> **Dataset entries**:

++++++++

Lemma fold_sub_const :
  impl (BinExpr Kind.Add (ConstantExpr (CE_Neg A)) x) (BinExpr Kind.Sub x (ConstantExpr A)).
Proof. fold_one. Qed.
Context (y : expr) (Hy : wf y) (Ey : getWidth y = bw A).
Lemma fold_x_add_r :
  impl (BinExpr Kind.Add (ConstantExpr A) (BinExpr Kind.Add x y))
       (BinExpr Kind.Add x (BinExpr Kind.Add y (ConstantExpr A))).
Proof. fold_one. Qed.
Lemma fold_x_add_sub_r :
  impl (BinExpr Kind.Add (ConstantExpr (CE_Neg A)) (BinExpr Kind.Add x y))
       (BinExpr Kind.Add x (BinExpr Kind.Sub y (ConstantExpr A))).
Proof. fold_one. Qed.
Lemma fold_x_sub_add_l :
  impl (BinExpr Kind.Add (ConstantExpr (CE_Neg A)) (BinExpr Kind.Sub x y))
       (BinExpr Kind.Sub x (BinExpr Kind.Add (ConstantExpr A) y)).
Proof. fold_one. Qed.
Lemma fold_x_sub_add_r :
  impl (BinExpr Kind.Add (ConstantExpr (CE_Neg A)) (BinExpr Kind.Sub x y))
       (BinExpr Kind.Sub x (BinExpr Kind.Add y (ConstantExpr A))).
Proof. fold_one. Qed.
Lemma fold_x_sub_sub_l :
  impl (BinExpr Kind.Add (ConstantExpr (CE_Neg A)) (BinExpr Kind.Add x y))
       (BinExpr Kind.Sub x (BinExpr Kind.Sub (ConstantExpr A) y)).
Proof. fold_one. Qed.
Lemma fold_x_sub_sub_r :
  impl (BinExpr Kind.Add (ConstantExpr A) (BinExpr Kind.Sub x y))
       (BinExpr Kind.Sub x (BinExpr Kind.Sub y (ConstantExpr A))).
Proof. fold_one. Qed.
End one_constant.

Section folding.
Context (Base : ExprBuilder) {HB : BuilderSpec Base}.

(** [m] returns a stand-in for [e] of size at most [s]. *)
Definition within (m : result expr) (e : expr) (s : nat) : Prop :=
  returns m (fun e' => impl e' e /\ (esize e' <= s)%nat).

Lemma within_ok e' e s : impl e' e -> (esize e' <= s)%nat -> within (Ok e') e s.
Proof. intros. by apply returns_ok. Qed.
Lemma within_trans m e1 e2 s1 s2 : within m e1 s1 -> impl e1 e2 -> (s1 <= s2)%nat -> within m e2 s2.
Proof.
  intros H Hi Hs. eapply returns_weaken; [exact H|]. intros x [Hx Hz].
  split; [by apply impl_trans with e1|lia].
Qed.
(** An inner result [x] that stands for [i], then the outer call on it. *)
Lemma within_bind m f (mk : expr -> expr) i si e s :
  within m i si ->
  (forall x, impl x i -> (esize x <= si)%nat -> within (f x) (mk x) s /\ impl (mk x) e) ->
  within (m ≫= f) e s.
Proof.
  intros Hm Hf. eapply returns_bind; [exact Hm|]. intros x [Hx Hs].
  destruct (Hf x Hx Hs) as [Hw Hi]. by eapply within_trans.
Qed.

Lemma Base_linear k l r :
  isLinear k = true -> wf (BinExpr k l r) ->
  within (bBin Base k l r) (BinExpr k l r) (S (esize l + esize r)).
Proof.
  intros Hk Hw. eapply returns_weaken; [apply (build_makes (BinExpr k l r)); [done|]|].
  - apply not_div_ok. by destruct k.
  - intros x [Hi Hc]. split; [done|]. by apply Hc.
Qed.

Lemma CF_rank_lt l r l' r' :
  (esize l' + esize r' < esize l + esize r)%nat -> (CF_rank l' r' < CF_rank l r)%nat.
Proof. intros. unfold CF_rank. do 2 case_match; nia. Qed.
Lemma CF_rank_le l r l' r' :
  (esize l' + esize r' <= esize l + esize r)%nat -> isConst l || isConst r = false ->
  (isConst l' = true \/ esize l' < esize l)%nat -> (CF_rank l' r' < CF_rank l r)%nat.
Proof.
  intros Hs Hc Hd. unfold CF_rank. rewrite Hc. pose proof (esize_pos l).
  assert ((if isConst l' || isConst r' then 0 else esize l') < esize l)%nat
    by (destruct Hd as [-> |]; [simpl; lia|case_match; lia]).
  nia.
Qed.

Section calls.
Context (rec : Kind.bin -> expr -> expr -> result expr) (n : nat).
Context (Hrec : forall k l r, isLinear k = true -> (CF_rank l r < n)%nat -> wf (BinExpr k l r) ->
  within (rec k l r) (BinExpr k l r) (S (esize l + esize r))).

Lemma CF_const_within c r :
  isConst r = false -> apok c -> wf r -> bw c = getWidth r ->
  (CF_rank (ConstantExpr c) r <= n)%nat ->
  within (CF_Add_c Base (rec Kind.Add) (rec Kind.Sub) c r)
    (BinExpr Kind.Add (ConstantExpr c) r) (S (S (esize r))) /\
  within (CF_Sub_c Base (rec Kind.Add) (rec Kind.Sub) c r)
    (BinExpr Kind.Sub (ConstantExpr c) r) (S (S (esize r))).
Proof.
  intros Hn Hc Hr E Hrk. unfold CF_Add_c, CF_Sub_c. rewrite isZero_eq by done.
  pose proof (fun k H => Base_linear k (ConstantExpr c) r H (conj Hc (conj Hr E))) as Hbase.
  split; [destruct (Z.eqb_spec (raw c) 0); [apply within_ok; [by apply impl_add_0|lia]|]|];
    (destruct r as [| | | | | | | | |k a b]; try (by apply Hbase));
    (destruct k; try (by apply Hbase)); destruct Hr as (Ha & Hb & Ew); simpl in E;
    pose proof (esize_pos a); pose proof (esize_pos b);
    (destruct (dyn_const_cases a) as [(ka & -> & ->)|(Na & ->)];
      [|destruct (dyn_const_cases b) as [(kb & -> & ->)|(Nb & ->)]; [|by apply Hbase]]);
    simpl in Ha, Hb, E, Ew;
    match goal with |- context [rec _ (ConstantExpr (_ c ?d)) _] =>
      assert (appair c d) as HP by (split_and!; congruence);
      destruct (CE_Add_apok c d HP) as [? ?], (CE_Sub_apok c d HP) as [? ?] end;
    (eapply within_trans; [apply Hrec; [done| |split_and!; simpl in *; congruence]| |simpl; lia]);
    try (eapply Nat.lt_le_trans; [apply CF_rank_lt|exact Hrk]; simpl; lia);
    simpl in *; first [apply impl_addc_add|apply impl_addc_sub|apply impl_subc_add|apply impl_subc_sub
         |apply fold_add_add_r|apply fold_add_sub_r|apply fold_sub_add_r|apply fold_sub_sub_r];
    done || congruence.
Qed.

(** Two nested calls that stay within the sizes of the operands. *)
Lemma two_calls_within l r k1 u v k2 w e :
  (CF_rank l r <= n)%nat -> isConst l || isConst r = false ->
  isLinear k1 = true -> isLinear k2 = true ->
  (S (esize u + esize v) + esize w <= esize l + esize r)%nat ->
  (isConst w = true \/ esize w < esize l)%nat ->
  wf (BinExpr k1 u v) -> wf w -> getWidth w = getWidth u ->
  impl (BinExpr k2 w (BinExpr k1 u v)) e ->
  within (x ← rec k1 u v; rec k2 w x) e (S (esize l + esize r)).
Proof.
  intros Hrk Hc Hk1 Hk2 Hs Hw Huv Ww Ew Hi.
  assert (Eu : getWidth (BinExpr k1 u v) = getWidth u) by (by destruct k1).
  eapply (within_bind _ _ (BinExpr k2 w)).
  { apply Hrec; [done| |done]. eapply Nat.lt_le_trans; [apply CF_rank_lt|exact Hrk]. lia. }
  intros x Hx Hsx. pose proof Hx as (Wx & Exw & _). split.
  - eapply within_trans; [apply Hrec| |]; [done| |split_and!; congruence|by apply impl_refl; split_and!; congruence|lia].
    eapply Nat.lt_le_trans; [apply (CF_rank_le l r)|exact Hrk]; [lia|done|done].
  - eapply impl_trans; [|exact Hi]. apply impl_bin_r; [done|done|congruence].
Qed.

(** The constant of the right operand is moved outwards. *)
Lemma CF_right_within l r :
  isConst l = false -> isConst r = false -> wf l -> wf r -> getWidth l = getWidth r ->
  (CF_rank l r <= n)%nat ->
  within (CF_Add_r Base (rec Kind.Add) (rec Kind.Sub) l r)
    (BinExpr Kind.Add l r) (S (esize l + esize r)) /\
  within (CF_Sub_r Base (rec Kind.Add) (rec Kind.Sub) l r)
    (BinExpr Kind.Sub l r) (S (esize l + esize r)).
Proof.
  intros Nl Nr Hl Hr E Hrk. assert (Hc : isConst l || isConst r = false) by (by rewrite Nl, Nr).
  pose proof (fun k H => Base_linear k l r H (conj Hl (conj Hr E))) as Hbase.
  unfold CF_Add_r, CF_Sub_r. split;
    (destruct r as [| | | | | | | | |k a b]; try (by apply Hbase));
    (destruct k; try (by apply Hbase)); destruct Hr as (Ha & Hb & Ew);
    (destruct (dyn_const_cases a) as [(ka & -> & ->)|(Na & ->)];
      [|destruct (dyn_const_cases b) as [(kb & -> & ->)|(Nb & ->)]; [|by apply Hbase]]);
    simpl in Ha, Hb, E, Ew;
    match goal with Hd : apok ?d |- _ => destruct (CE_Neg_apok d Hd) as [? ?] end;
    eapply (two_calls_within _ _ _ _ _ _ _ _ Hrk Hc); try done; try (by left);
    simpl; try lia; try (split_and!; congruence); try congruence.
  all: first [apply impl_add_r|apply impl_add_sub_r|apply fold_x_add_r|apply fold_x_add_sub_r
             |apply fold_x_sub_add_l|apply fold_x_sub_add_r|apply fold_x_sub_sub_l|apply fold_x_sub_sub_r];
    simpl; congruence.
Qed.

Lemma CF_var_within l r :
  isConst l = false -> isConst r = false -> wf l -> wf r -> getWidth l = getWidth r ->
  (CF_rank l r <= n)%nat ->
  within (CF_Add Base (rec Kind.Add) (rec Kind.Sub) l r)
    (BinExpr Kind.Add l r) (S (esize l + esize r)) /\
  within (CF_Sub Base (rec Kind.Add) (rec Kind.Sub) l r)
    (BinExpr Kind.Sub l r) (S (esize l + esize r)).
Proof.
  intros Nl Nr Hl Hr E Hrk. assert (Hc : isConst l || isConst r = false) by (by rewrite Nl, Nr).
  pose proof (CF_right_within l r Nl Nr Hl Hr E Hrk) as Hright.
  unfold CF_Add, CF_Sub. split;
    (destruct l as [| | | | | | | | |k a b]; try (by apply Hright));
    (destruct k; try (by apply Hright)); destruct Hl as (Ha & Hb & Ew); simpl in E;
    eapply (two_calls_within _ _ _ _ _ _ _ _ Hrk Hc); try done;
    simpl; try lia; try (split_and!; congruence); try congruence.
  all: first [apply impl_add_l|apply impl_add_sub_l|apply impl_sub_add_l|apply impl_sub_l]; congruence.
Qed.

Lemma CF_bin_within k l r :
  isLinear k = true -> isConst l && isConst r = false -> (CF_rank l r <= n)%nat ->
  wf (BinExpr k l r) ->
  within (CF_bin Base (rec Kind.Add) (rec Kind.Sub) k l r) (BinExpr k l r) (S (esize l + esize r)).
Proof.
  intros Hk Hc Hrk (Hl & Hr & E).
  destruct k; try discriminate; simpl;
    (destruct (dyn_const_cases l) as [(c & -> & ->)|(Nl & ->)]; [by apply CF_const_within|]);
    (destruct (dyn_const_cases r) as [(c & -> & ->)|(Nr & ->)]; [|by apply CF_var_within]);
    simpl in Hr, E; destruct (CE_Neg_apok c Hr) as [? ?];
    (assert (Hsym : forall c', (CF_rank (ConstantExpr c') l <= n)%nat);
      [intros c'; etrans; [|exact Hrk]; unfold CF_rank; rewrite Nl; simpl; lia|]);
    (eapply within_trans; [apply CF_const_within; auto; congruence| |simpl; lia]).
  - apply impl_comm; simpl; auto.
  - by apply fold_sub_const.
Qed.
End calls.

(** Enough fuel: the rank of the operands. *)
Lemma ConstantFolding_bin_within n k l r :
  isLinear k = true -> (CF_rank l r < n)%nat -> wf (BinExpr k l r) ->
  within (ConstantFolding_bin Base n k l r) (BinExpr k l r) (S (esize l + esize r)).
Proof.
  revert k l r. induction n as [|n IH]; intros k l r Hk Hrk Hw; [lia|]. cbn [ConstantFolding_bin].
  assert (Hh : isConst l && isConst r = false ->
    within (CF_bin Base (ConstantFolding_bin Base n Kind.Add) (ConstantFolding_bin Base n Kind.Sub) k l r)
      (BinExpr k l r) (S (esize l + esize r)))
    by (intros; apply (CF_bin_within (ConstantFolding_bin Base n) n); auto; lia).
  destruct l as [cl| | | | | | | | |]; try (by apply Hh).
  destruct r as [cr| | | | | | | | |]; try (by apply Hh). simpl.
  destruct (CE_op_builds k cl cr) as (e & E & HI);
    [by destruct Hw as (? & ? & ?)|apply not_div_ok; by destruct k|].
  simpl in E. destruct (CE_op k cl cr) as [c| |]; try discriminate. injection E as <-.
  apply within_ok; [done|simpl; lia].
Qed.

(** [true == X] and [false == X] on one bit, shared by both helpers. *)
Lemma Eq_c_Base c r :
  apok c -> wf r -> bw c = getWidth r ->
  builds (if bw c =? Bool then if CE_isTrue c then Ok r else bNot Base r
          else bBin Base Kind.Eq (ConstantExpr c) r) (BinExpr Kind.Eq (ConstantExpr c) r).
Proof.
  intros Hc Hr E. destruct (Z.eqb_spec (bw c) Bool) as [Eb|].
  - destruct (CE_isTrue c) eqn:Ht.
    + rewrite isTrue_eq in Ht by done. apply Z.eqb_eq in Ht. apply builds_ok.
      split_and!; [done|simpl; congruence|]. refine_eval. rewrite <- E, Eb, Ht in *. bit_cases.
    + pose proof (false_const c Hc Eb Ht) as ->. eapply builds_trans; [by apply (build_builds Base (NotExpr r))|].
      split_and!; [done|simpl; congruence|]. refine_eval. rewrite <- E in *. simpl in *. bit_cases.
  - apply (build_builds Base (BinExpr Kind.Eq _ r)); [done|by apply not_div_ok].
Qed.

(** The operations with a constant on the left. *)
Lemma CF_const_builds k f c r :
  (k, f) ∈ [(Kind.Mul, CF_Mul_c); (Kind.And, CF_And_c); (Kind.Or, CF_Or_c); (Kind.Xor, CF_Xor_c);
            (Kind.Eq, CF_Eq_c)] ->
  apok c -> wf r -> bw c = getWidth r ->
  builds (f Base c r) (BinExpr k (ConstantExpr c) r).
Proof.
  intros Hk Hc Hr E. pose proof Hc as [Wc _].
  assert (Hb : forall k, isDiv k = false ->
    builds (bBin Base k (ConstantExpr c) r) (BinExpr k (ConstantExpr c) r)).
  { intros k' Hd. apply (build_builds Base (BinExpr k' _ r)); [done|by apply not_div_ok]. }
  repeat (apply elem_of_cons in Hk as [[= -> ->]|Hk]); try (by apply elem_of_nil in Hk);
    unfold CF_Mul_c, CF_And_c, CF_Or_c, CF_Xor_c; try (by apply Eq_c_Base);
    rewrite ?isZero_eq, ?isOne_eq, ?isAllOnes_eq by done;
    (destruct (Z.eqb_spec (raw c) 0) as [Hz|];
      [apply builds_ok; split_and!; simpl; [done|done|]; refine_eval; rewrite Hz|]);
    try (destruct (Z.eqb_spec (raw c) (2 ^ bw c - 1)) as [Ho|];
      [apply builds_ok; split_and!; simpl; [done|done|]; refine_eval; rewrite Ho|]);
    try (destruct (Z.eqb_spec (raw c) 1) as [Ho|];
      [apply builds_ok; split_and!; simpl; [done|done|]; refine_eval; rewrite Ho|]);
    try (by apply Hb); try done.
  - unfold bv_mul. by rewrite Z.mul_1_l, wrap_small by (by rewrite E).
  - rewrite Z.land_comm, land_ones_wrap, wrap_small; [done|by rewrite E|lia].
  - by rewrite Z.lor_comm, lor_ones; [done|lia|rewrite E].
Qed.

++++++++

> **WHAT THE TASK REQUIRES**:
Start with the line above that contains "try (destruct (Z.eqb_spec (raw c) (2" and end with the line that contains "- rewrite Z.land_comm, land_ones_wrap, wrap_small;". Write out those lines exactly, and only those.

> **OUTPUT FOR THIS EXERCISE**:
    try (destruct (Z.eqb_spec (raw c) (2 ^ bw c - 1)) as [Ho|];
      [apply builds_ok; split_and!; simpl; [done|done|]; refine_eval; rewrite Ho|]);
    try (destruct (Z.eqb_spec (raw c) 1) as [Ho|];
      [apply builds_ok; split_and!; simpl; [done|done|]; refine_eval; rewrite Ho|]);
    try (by apply Hb); try done.
  - unfold bv_mul. by rewrite Z.mul_1_l, wrap_small by (by rewrite E).
  - rewrite Z.land_comm, land_ones_wrap, wrap_small; [done|by rewrite E|lia].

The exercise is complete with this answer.